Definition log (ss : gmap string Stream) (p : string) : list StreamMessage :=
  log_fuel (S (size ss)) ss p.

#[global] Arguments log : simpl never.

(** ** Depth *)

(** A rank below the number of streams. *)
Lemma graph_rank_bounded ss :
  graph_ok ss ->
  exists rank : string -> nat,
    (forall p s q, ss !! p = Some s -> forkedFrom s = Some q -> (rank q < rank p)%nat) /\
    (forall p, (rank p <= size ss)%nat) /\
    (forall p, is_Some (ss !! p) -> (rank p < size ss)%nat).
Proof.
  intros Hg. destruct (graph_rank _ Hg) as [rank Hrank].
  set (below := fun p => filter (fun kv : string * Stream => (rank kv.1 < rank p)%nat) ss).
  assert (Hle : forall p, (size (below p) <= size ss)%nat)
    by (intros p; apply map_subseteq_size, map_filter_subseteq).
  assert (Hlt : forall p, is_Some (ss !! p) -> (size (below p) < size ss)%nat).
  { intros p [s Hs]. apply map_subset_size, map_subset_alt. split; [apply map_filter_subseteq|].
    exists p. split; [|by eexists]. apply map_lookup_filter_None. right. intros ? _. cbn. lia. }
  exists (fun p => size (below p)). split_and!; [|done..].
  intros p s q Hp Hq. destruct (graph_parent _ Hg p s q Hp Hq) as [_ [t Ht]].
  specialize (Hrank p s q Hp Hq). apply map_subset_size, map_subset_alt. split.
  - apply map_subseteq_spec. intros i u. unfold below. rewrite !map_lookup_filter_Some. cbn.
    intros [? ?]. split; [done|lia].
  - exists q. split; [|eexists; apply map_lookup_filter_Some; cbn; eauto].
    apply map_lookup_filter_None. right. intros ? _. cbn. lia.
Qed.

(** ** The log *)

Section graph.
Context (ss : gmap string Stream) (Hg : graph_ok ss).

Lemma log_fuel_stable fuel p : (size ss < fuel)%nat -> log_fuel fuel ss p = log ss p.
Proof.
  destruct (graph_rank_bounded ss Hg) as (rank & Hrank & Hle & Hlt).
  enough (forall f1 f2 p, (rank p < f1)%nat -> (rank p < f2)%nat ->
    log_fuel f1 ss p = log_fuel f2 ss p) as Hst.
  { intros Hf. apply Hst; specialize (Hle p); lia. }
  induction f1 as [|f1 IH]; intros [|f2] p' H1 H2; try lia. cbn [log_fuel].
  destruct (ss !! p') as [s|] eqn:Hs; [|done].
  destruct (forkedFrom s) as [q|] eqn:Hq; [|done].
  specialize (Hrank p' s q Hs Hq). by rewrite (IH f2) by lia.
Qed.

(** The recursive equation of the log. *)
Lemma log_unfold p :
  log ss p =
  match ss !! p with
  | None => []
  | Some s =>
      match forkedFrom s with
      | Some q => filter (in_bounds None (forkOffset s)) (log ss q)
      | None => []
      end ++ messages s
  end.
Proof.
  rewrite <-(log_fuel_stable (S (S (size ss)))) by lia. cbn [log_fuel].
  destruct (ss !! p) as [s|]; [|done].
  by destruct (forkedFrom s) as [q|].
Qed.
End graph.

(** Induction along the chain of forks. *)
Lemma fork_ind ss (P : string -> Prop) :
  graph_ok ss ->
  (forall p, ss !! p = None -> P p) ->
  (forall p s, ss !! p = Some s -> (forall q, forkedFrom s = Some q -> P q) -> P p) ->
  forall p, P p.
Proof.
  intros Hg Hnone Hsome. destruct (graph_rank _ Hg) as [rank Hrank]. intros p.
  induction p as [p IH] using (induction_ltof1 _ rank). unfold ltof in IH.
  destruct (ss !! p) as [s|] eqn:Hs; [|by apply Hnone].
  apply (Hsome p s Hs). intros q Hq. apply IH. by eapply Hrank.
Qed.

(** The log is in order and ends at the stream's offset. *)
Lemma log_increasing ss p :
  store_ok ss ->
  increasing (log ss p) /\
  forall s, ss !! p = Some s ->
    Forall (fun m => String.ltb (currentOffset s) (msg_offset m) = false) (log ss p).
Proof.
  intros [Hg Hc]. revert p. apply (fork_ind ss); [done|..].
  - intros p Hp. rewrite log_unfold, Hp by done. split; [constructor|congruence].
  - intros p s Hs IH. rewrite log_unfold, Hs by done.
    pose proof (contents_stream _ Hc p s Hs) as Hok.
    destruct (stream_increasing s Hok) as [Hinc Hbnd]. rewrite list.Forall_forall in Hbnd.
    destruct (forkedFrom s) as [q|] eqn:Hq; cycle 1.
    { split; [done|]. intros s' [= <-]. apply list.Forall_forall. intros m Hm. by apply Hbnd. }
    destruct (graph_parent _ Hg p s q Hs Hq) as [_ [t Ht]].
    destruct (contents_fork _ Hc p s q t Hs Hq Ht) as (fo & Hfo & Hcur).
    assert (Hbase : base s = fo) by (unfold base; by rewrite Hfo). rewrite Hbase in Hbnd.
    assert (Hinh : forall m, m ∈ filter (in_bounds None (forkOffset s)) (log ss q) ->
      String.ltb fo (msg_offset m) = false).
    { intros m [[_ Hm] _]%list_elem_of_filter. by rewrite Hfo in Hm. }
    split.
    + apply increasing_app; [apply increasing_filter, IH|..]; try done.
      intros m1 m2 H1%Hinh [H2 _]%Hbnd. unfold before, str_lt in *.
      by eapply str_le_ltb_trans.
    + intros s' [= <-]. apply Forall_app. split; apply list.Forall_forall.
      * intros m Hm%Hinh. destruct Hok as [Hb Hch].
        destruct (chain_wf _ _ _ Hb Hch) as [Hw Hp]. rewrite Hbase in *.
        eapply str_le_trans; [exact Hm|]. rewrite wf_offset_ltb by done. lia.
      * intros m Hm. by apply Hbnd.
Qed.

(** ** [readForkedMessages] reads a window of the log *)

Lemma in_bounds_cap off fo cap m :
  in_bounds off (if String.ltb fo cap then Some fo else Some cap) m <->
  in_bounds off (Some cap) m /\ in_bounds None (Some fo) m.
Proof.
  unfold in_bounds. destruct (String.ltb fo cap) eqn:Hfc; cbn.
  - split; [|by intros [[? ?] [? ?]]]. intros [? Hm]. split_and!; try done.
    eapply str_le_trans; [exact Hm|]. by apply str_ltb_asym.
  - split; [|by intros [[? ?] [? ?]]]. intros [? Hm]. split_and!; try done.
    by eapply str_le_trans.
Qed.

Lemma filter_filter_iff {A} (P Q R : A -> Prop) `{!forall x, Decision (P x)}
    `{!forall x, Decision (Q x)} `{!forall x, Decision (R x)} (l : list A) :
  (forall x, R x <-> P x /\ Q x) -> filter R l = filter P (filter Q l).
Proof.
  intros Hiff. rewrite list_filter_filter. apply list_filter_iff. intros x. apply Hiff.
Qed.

[Task prompt] Output only an exact transcription of the lines above from the one with "(forall p, is_Some" up to and including the one with "assert (Hlt : forall".

[Exercise output]
    (forall p, is_Some (ss !! p) -> (rank p < size ss)%nat).
Proof.
  intros Hg. destruct (graph_rank _ Hg) as [rank Hrank].
  set (below := fun p => filter (fun kv : string * Stream => (rank kv.1 < rank p)%nat) ss).
  assert (Hle : forall p, (size (below p) <= size ss)%nat)
    by (intros p; apply map_subseteq_size, map_filter_subseteq).
  assert (Hlt : forall p, is_Some (ss !! p) -> (size (below p) < size ss)%nat).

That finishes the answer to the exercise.